Last November, Dodge was behind on his taxes and agreed to sell the 16 acres and the house to his neighbor, Gov. Peter Shumlin. Dodge feared he was about to lose the property in a tax sale.
But Dodge says after talking to family and friends he realized he made a mistake and was not mentally capable of negotiating with the governor without a lawyer.
Shumlin became a millionaire doing real estate deals. He wrote the agreement on a folder, agreeing to pay Dodge $58,000-- well below the assessed value.
The governor initially defended the deal as fair, but last month agreed to renegotiate, hiring a well-known Democratic lawyer and insisting Dodge get his own attorney. After low-income advocates declined to help Dodge, a lawyer with strong Republican ties took his case.
The governor's lawyer says Shumlin will reverse the deal if he's reimbursed for money already spent on home repairs, back taxes and delinquent child support.

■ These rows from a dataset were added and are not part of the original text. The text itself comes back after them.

(* ===== verification/SourceTheorems.v ===== *)
(** The source table as the memory of what was announced: the distance that an
    event announces is recorded, with a distance that is no worse, for the full
    time of a source, and a recorded distance never gets worse before it expires.

    Sequence numbers are compared modulo 2^16, which orders the distances of one
    destination and origin only while they lie in a window of 2^15 numbers.  In
    such a window a distance is a number ([LoopSpec.value]), smaller is better,
    and the statements compare these numbers. *)
From S2P Require Import Prelude Net Model Metric Wire Api EngineState Deadlines Sources Output Rib Neighbors Timers Engine OutputSpec Invariant AdmissionSpec SelectionSpec ReceiveSpec TimersSpec EngineSpec Demo LoopSpec.
Import Hello.
Local Open Scope Z_scope.

(** * Computations that go from one claim to another

    [I G] is a predicate of the state that includes the claim [G]; a computation
    yields [V] if the claim [V a] is justified after it returned [a]. *)

Section Yields.
Context {NL : IpNetLib} {MI : MetricImpl} (I : Prop -> Engine -> Prop).
Context (I_weaken : forall (G G' : Prop) e, (G' -> G) -> I G e -> I G' e).

Definition yields {A} (G : Prop) (m : M A) (V : A -> Prop) : Prop :=
  forall e a e', I G e -> m e = Some (a, e') -> I (V a) e'.

Lemma yields_ret {A} (G : Prop) (a : A) (V : A -> Prop) : (V a -> G) -> yields G (mret a) V.
Proof. intros H e b e' HI [= <- <-]. by eapply I_weaken. Qed.

Lemma yields_gets {A} (G : Prop) (f : Engine -> A) (V : A -> Prop) :
  (forall e, V (f e) -> G) -> yields G (gets f) V.
Proof. intros H e b e' HI [= <- <-]. eapply I_weaken; [apply H|done]. Qed.

Lemma yields_keeps {A} (G : Prop) (m : M A) : keeps (I G) m -> yields G m (fun _ => G).
Proof. intros H e a e'. apply H. Qed.

Lemma yields_bind {A B} (G : Prop) (m : M A) V (f : A -> M B) W :
  yields G m V -> (forall a, yields (V a) (f a) W) -> yields G (m ≫= f) W.
Proof. intros Hm Hf e b e' HI (a & e1 & H1 & H2)%bind_inv. eapply Hf; [|exact H2]. by eapply Hm. Qed.

(** A step that keeps every claim. *)
Lemma yields_pass {A B} (G : Prop) (m : M A) (f : A -> M B) W :
  keeps (I G) m -> (forall a, yields G (f a) W) -> yields G (m ≫= f) W.
Proof. intros Hm Hf. by eapply yields_bind; [apply yields_keeps|]. Qed.

Lemma yields_read {A B} (G : Prop) (g : Engine -> A) (f : A -> M B) W :
  (forall e, I G e -> yields G (f (g e)) W) -> yields G (gets g ≫= f) W.
Proof. intros Hf e b e' HI E. eapply (Hf e HI); eassumption. Qed.

Lemma yields_foldM {A B} (f : B -> A -> M B) (V : B -> Prop) l :
  (forall a b, a ∈ l -> yields (V b) (f b a) V) -> forall b, yields (V b) (foldM f b l) V.
Proof.
  induction l as [|a l IH]; intros Hf b; simpl; [by apply yields_ret|].
  eapply yields_bind; [apply Hf; set_solver|]. intros b'. apply IH. intros. apply Hf. set_solver.
Qed.

Lemma yields_mono {A} (G : Prop) (m : M A) (V W : A -> Prop) :
  (forall a, W a -> V a) -> yields G m V -> yields G m W.
Proof. intros H Hm e a e' HI E. eapply I_weaken; [apply H|]. by eapply Hm. Qed.

Lemma yields_from {A} (G G' : Prop) (m : M A) (V : A -> Prop) :
  (G -> G') -> yields G m V -> yields G' m V.
Proof. intros H Hm e a e' HI E. eapply Hm; [|exact E]. by eapply I_weaken. Qed.
End Yields.

(** * Announcements *)

Section Sent.
Context {NL : IpNetLib} {MI : MetricImpl} {HO : HashOrder} {B : Build}.
Context (k : RouteKey) (r : RouterId) (w now : Z).
Context (F : string -> IpAddr -> Z) (P : string -> IpAddr -> Z -> Z -> Prop) (v : Z) (q : Requests).
Context (now_u64 : in_u64 now) (now_gc : now + SOURCE_GC_TIME_MS <= u64_max) (HP : bounding F P).

(** A finite update for [k] of origin [r] with a distance of value [v]. *)
Definition announces (u : OutboundUpdate) : Prop :=
  ou_key u = Some k /\ ou_router_id u = Some r /\ finite u = true /\
  value w {| d_seqno := ou_seqno u; d_metric := ou_metric u |} = v.

Definition tlv_has (t : OutboundTlv) : Prop := match t with OUpdate u => announces u | _ => False end.
Definition tlvs_have (l : list OutboundTlv) : Prop := Exists tlv_has l.
Definition action_has (a : Action) : Prop :=
  match a with Send _ _ packet _ => tlvs_have (out_tlvs packet) | _ => False end.
Definition has (l : list Action) : Prop := Exists action_has l.

Lemma has_app l l' : has (l ++ l') <-> has l \/ has l'.
Proof. apply Exists_app. Qed.
Lemma has_cons a l : has (a :: l) <-> action_has a \/ has l.
Proof. apply Exists_cons. Qed.
Lemma has_nil : has [] <-> False.
Proof. apply Exists_nil. Qed.
Lemma tlvs_have_app l l' : tlvs_have (l ++ l') <-> tlvs_have l \/ tlvs_have l'.
Proof. apply Exists_app. Qed.
Lemma tlvs_have_one t : tlvs_have [t] <-> tlv_has t.
Proof. unfold tlvs_have. rewrite Exists_cons, Exists_nil. tauto. Qed.
Lemma tlvs_have_nil : tlvs_have [] <-> False.
Proof. apply Exists_nil. Qed.

(** The recorded distance is as good as [v] and lasts, provided [G] holds. *)
Definition lasting (G : Prop) : Z -> Z -> Prop := fun v' x => G /\ v' = v /\ x = now + SOURCE_GC_TIME_MS.

Lemma lasting_time G v' x : lasting G v' x -> now <= x <= now + SOURCE_GC_TIME_MS.
Proof. intros (_ & _ & ->). unfold SOURCE_GC_TIME_MS. lia. Qed.

Abbreviation good := (fun G : Prop => safe k r w F (lasting G) q P).
Abbreviation good_at sel := (fun G : Prop => safe_at k r w F (lasting G) q P sel).

Lemma good_weaken (G G' : Prop) e : (G' -> G) -> good G e -> good G' e.
Proof.
  intros H [I1 I2 I3 I4 I5 I6 I7 I8 I9]. split; try done. intros v' x (HG & ? & ?). apply I8. by split; [apply H|].
Qed.
Lemma good_at_weaken sel (G G' : Prop) e : (G' -> G) -> good_at sel G e -> good_at sel G' e.
Proof. intros H [HI Hs]. split; [by eapply good_weaken|done]. Qed.

Lemma yields_at {A} (G : Prop) (m : M A) V : (forall sel, yields (good_at sel) G m V) -> yields good G m V.
Proof. intros H e a e' HI E. by destruct (H (selected e) e a e' (conj HI eq_refl) E). Qed.

(** Recording the announced distance justifies the claim. *)
Lemma maintain_source_records G sel key id d :
  announceable k r w F sel key id d ->
  yields (good_at sel) G (maintain_source key id d now) (fun _ => G \/ (key = k /\ id = r /\ value w d = v)).
Proof.
  intros Ha e [] e' HI E.
  assert (good_at sel G e') as HI'
    by (eapply (maintain_source_keeps k r w now F); try eassumption; apply lasting_time).
  destruct (decide ((key, id) = (k, r))) as [[= -> ->]|Hne]; [|eapply good_at_weaken; [|exact HI']; intros [?|(-> & -> & _)]; done].
  destruct (announceable_farther _ _ _ _ _ _ _ _ _ _ HI Ha) as [Wd _]. destruct HI as [HI Hsel].
  assert (exists src, feasible e' !! (k, r) = Some src /\ value w (s_distance src) <= value w d /\
    now + SOURCE_GC_TIME_MS <= s_expires_ms src) as (src & Es & L1 & L2).
  { injection E as <-. cbn [feasible set_feasible]. rewrite lookup_insert, decide_True by done.
    eexists. split; [done|]. cbn. fold (feasible_against d (s_distance (default
      (MkSourceEntry d (saturating_add64 now SOURCE_GC_TIME_MS)) (feasible e !! (k, r))))).
    split; [|unfold saturating_add64; lia].
    destruct (feasible e !! (k, r)) as [src|] eqn:Ef; simpl.
    - rewrite (feasible_value w) by (done || by eapply (sf_sources HI)).
      destruct (Z.ltb_spec (value w d) (value w (s_distance src))); lia.
    - destruct (feasible_against d d); lia. }
  destruct HI' as [[I1 I2 I3 I4 I5 I6 I7 I8 I9] Hsel']. split; [|done]. split; try done.
  intros v' x ([HG|(_ & _ & Hv)] & -> & ->); [by apply I8|]. exists src. split; [done|]. lia.
Qed.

Under the original sale agreement, Dodge should have been moving out Monday. Instead, he is taking steps to improve the home, ripping out bad Sheetrock in the basement and planning to repaint the exterior. He said he cannot discuss the details of negotiations.
"The bad parts-- a lot of it is cosmetic," Dodge noted.
Asked about the negotiations, Governor Shumlin said, "I know the lawyers are talking, but there is no new news."
Reporter Judy Simpson: Are you frustrated it's taken this long?
Gov. Peter Shumlin: You know, I'm focusing on the job of being governor to be candid with you.
Dodge says he has not talked to the governor recently, but the two wave when they see each other. Once this is all settled, he's planning a barbecue to celebrate and will ask the governor to stop by.
"We are going to invite him and if he wants to come he can come," Dodge said. "There are no ill feelings."
Dodge hopes once the home is in his name to get it weatherized through low-income programs. Dodge makes about $8,000 a year. Also, he was paying about $4,500 in property taxes, but because he is low-income, he should have paid a fraction of that-- about $460. He says if he had known that, he probably would not have gotten behind on his taxes in the first place. But he can't do anything unless the property is in his name.
As far as negotiations, Dodge's lawyer would not comment for this story. Shumlin's lawyer says he is expecting to hear back by mid-week on the latest round of proposals and is hoping for a resolution fairly soon.
Last month, Vermont Attorney General Bill Sorrell revealed he had gotten complaints from the public about the land deal. So, Sorrell referred the case to the Department of Disabilities, Aging and Independent Living-- the state agency responsible for investigating claims of abuse and exploitation of vulnerable adults. Officials there say they cannot talk about ongoing cases. And the only way a case would be made public is if there is criminal action taken.